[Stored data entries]
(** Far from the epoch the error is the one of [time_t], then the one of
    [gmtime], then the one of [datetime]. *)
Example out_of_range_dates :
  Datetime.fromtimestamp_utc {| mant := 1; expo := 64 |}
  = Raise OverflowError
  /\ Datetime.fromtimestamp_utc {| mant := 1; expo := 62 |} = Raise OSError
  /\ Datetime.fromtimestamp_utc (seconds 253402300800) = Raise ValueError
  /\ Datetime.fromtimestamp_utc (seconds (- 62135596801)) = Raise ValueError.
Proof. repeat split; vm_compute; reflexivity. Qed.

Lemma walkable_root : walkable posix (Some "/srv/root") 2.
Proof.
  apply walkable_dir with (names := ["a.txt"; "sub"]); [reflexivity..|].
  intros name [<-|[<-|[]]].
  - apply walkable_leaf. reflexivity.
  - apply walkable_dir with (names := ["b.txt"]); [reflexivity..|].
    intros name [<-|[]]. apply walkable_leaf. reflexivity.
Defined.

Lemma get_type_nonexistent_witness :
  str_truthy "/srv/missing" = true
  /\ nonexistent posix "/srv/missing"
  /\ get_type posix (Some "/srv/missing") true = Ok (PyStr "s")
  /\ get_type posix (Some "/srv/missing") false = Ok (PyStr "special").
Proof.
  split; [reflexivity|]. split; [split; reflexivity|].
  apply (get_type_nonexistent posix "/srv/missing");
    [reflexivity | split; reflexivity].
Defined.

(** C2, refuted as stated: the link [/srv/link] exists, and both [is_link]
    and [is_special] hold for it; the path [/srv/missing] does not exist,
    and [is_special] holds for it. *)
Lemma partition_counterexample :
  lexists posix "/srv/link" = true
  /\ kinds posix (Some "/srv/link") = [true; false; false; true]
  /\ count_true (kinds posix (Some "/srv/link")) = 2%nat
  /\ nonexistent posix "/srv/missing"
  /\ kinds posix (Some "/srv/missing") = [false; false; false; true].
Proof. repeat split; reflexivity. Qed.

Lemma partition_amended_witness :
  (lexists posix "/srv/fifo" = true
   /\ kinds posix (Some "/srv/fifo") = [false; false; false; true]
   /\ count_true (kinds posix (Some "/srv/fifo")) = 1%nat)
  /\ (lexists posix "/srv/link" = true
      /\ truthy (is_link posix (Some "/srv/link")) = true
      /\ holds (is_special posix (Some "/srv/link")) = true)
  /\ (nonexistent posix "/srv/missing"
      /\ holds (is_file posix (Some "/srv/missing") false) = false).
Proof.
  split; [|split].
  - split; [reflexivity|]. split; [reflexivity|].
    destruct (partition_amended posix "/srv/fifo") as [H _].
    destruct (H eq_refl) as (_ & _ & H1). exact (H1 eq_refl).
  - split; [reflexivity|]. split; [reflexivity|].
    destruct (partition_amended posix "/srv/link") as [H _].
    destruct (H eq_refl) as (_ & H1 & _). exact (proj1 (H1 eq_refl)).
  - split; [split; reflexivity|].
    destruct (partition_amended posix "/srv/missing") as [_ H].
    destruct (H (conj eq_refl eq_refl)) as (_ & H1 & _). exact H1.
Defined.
* * *
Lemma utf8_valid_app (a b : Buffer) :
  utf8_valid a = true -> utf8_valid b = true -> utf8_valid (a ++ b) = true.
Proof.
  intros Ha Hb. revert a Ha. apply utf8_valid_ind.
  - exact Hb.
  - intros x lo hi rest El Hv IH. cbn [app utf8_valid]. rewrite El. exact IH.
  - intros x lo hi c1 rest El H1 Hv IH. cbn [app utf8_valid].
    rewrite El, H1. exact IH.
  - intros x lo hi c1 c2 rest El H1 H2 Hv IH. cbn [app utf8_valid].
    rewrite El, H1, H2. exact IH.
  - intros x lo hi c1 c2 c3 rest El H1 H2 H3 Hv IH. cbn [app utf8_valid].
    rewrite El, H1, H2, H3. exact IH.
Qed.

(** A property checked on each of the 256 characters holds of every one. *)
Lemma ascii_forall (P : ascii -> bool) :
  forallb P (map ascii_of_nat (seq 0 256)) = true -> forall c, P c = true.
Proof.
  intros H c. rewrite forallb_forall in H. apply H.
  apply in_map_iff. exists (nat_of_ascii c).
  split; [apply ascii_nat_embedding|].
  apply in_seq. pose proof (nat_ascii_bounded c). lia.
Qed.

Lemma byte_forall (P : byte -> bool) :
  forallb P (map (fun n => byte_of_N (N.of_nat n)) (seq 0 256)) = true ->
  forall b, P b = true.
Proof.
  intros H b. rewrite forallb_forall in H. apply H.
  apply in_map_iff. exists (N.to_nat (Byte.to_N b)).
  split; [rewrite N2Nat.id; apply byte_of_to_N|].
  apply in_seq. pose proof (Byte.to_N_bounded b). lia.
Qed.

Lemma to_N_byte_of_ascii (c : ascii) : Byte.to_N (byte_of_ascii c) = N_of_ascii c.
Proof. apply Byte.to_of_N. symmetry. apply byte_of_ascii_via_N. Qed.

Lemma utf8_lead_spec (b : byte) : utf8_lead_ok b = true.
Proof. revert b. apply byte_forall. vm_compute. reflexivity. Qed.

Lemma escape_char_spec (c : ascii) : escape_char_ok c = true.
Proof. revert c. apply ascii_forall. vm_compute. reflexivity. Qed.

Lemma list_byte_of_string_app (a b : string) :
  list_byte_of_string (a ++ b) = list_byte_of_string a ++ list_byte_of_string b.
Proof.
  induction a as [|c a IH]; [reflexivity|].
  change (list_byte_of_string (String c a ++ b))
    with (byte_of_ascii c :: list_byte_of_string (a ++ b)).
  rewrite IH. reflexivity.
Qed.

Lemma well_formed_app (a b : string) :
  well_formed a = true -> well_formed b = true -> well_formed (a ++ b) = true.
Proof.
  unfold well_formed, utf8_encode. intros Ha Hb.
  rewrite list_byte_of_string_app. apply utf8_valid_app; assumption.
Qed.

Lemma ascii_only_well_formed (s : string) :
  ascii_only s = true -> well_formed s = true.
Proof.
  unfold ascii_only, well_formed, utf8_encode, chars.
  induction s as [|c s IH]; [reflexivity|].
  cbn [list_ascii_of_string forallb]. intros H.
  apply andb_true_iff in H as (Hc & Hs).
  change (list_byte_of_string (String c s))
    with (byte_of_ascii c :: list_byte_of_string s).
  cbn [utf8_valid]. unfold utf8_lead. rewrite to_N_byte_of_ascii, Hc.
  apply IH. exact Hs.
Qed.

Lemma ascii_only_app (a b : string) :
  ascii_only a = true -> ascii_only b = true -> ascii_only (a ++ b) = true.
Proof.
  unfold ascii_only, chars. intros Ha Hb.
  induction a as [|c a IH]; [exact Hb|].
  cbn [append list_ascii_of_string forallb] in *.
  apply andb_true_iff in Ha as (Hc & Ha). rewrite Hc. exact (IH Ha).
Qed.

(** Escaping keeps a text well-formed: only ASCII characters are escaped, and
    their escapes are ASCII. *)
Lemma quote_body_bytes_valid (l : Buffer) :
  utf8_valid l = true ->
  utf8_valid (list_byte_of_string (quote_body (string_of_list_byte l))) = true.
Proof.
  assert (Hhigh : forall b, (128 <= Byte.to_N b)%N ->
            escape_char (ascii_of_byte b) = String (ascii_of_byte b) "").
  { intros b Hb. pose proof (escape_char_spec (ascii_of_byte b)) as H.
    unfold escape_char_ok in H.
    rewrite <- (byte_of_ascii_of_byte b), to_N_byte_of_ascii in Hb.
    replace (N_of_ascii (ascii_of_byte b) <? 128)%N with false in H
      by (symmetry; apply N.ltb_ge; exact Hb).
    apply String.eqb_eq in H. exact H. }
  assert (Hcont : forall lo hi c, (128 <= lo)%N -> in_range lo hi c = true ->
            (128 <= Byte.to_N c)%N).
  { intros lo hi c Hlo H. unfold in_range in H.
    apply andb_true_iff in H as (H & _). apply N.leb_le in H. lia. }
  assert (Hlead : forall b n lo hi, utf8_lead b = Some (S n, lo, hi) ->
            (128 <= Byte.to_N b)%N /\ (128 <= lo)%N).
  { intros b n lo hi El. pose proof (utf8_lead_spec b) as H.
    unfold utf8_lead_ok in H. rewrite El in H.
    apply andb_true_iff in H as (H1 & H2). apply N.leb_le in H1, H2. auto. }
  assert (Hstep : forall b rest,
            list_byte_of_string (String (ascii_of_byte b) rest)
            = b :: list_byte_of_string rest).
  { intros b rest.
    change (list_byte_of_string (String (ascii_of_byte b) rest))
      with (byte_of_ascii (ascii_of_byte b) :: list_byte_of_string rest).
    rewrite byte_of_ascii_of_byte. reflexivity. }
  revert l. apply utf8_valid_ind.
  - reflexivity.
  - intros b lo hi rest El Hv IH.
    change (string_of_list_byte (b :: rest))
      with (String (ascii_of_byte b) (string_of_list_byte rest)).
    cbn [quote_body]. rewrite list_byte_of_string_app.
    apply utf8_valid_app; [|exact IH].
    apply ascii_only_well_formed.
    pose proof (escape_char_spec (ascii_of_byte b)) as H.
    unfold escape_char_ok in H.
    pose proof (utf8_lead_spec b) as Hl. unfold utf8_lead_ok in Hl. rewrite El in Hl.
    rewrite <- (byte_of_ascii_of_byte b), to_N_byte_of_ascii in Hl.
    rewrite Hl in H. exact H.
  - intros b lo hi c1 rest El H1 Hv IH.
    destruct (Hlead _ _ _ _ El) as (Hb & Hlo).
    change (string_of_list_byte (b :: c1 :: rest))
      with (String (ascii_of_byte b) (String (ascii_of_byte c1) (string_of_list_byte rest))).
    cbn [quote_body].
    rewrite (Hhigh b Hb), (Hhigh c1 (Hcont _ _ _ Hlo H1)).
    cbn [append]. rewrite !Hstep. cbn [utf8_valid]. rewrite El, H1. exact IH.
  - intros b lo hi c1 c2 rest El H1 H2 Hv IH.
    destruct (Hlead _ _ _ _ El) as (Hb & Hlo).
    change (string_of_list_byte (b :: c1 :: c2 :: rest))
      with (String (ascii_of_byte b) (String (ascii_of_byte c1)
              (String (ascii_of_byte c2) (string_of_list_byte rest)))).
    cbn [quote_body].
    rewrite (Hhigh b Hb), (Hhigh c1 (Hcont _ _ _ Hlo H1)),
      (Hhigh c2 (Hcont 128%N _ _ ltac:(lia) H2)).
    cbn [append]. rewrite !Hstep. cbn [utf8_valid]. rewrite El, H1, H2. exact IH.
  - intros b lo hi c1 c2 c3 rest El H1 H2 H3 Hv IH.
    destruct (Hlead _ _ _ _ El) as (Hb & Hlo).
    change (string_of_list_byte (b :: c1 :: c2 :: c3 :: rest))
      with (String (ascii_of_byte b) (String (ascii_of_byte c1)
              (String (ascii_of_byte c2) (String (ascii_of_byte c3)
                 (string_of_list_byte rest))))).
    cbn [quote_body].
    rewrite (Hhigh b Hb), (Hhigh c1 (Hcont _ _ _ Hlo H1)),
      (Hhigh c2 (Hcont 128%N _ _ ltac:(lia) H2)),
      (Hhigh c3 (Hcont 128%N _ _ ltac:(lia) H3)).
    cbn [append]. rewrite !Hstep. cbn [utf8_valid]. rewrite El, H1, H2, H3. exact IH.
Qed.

* Problem details: The answer consists of the lines above that include the word "append", each copied exactly.

* Response for this exercise:
  cbn [append list_ascii_of_string forallb] in *.
    cbn [append]. rewrite !Hstep. cbn [utf8_valid]. rewrite El, H1. exact IH.
    cbn [append]. rewrite !Hstep. cbn [utf8_valid]. rewrite El, H1, H2. exact IH.
    cbn [append]. rewrite !Hstep. cbn [utf8_valid]. rewrite El, H1, H2, H3. exact IH.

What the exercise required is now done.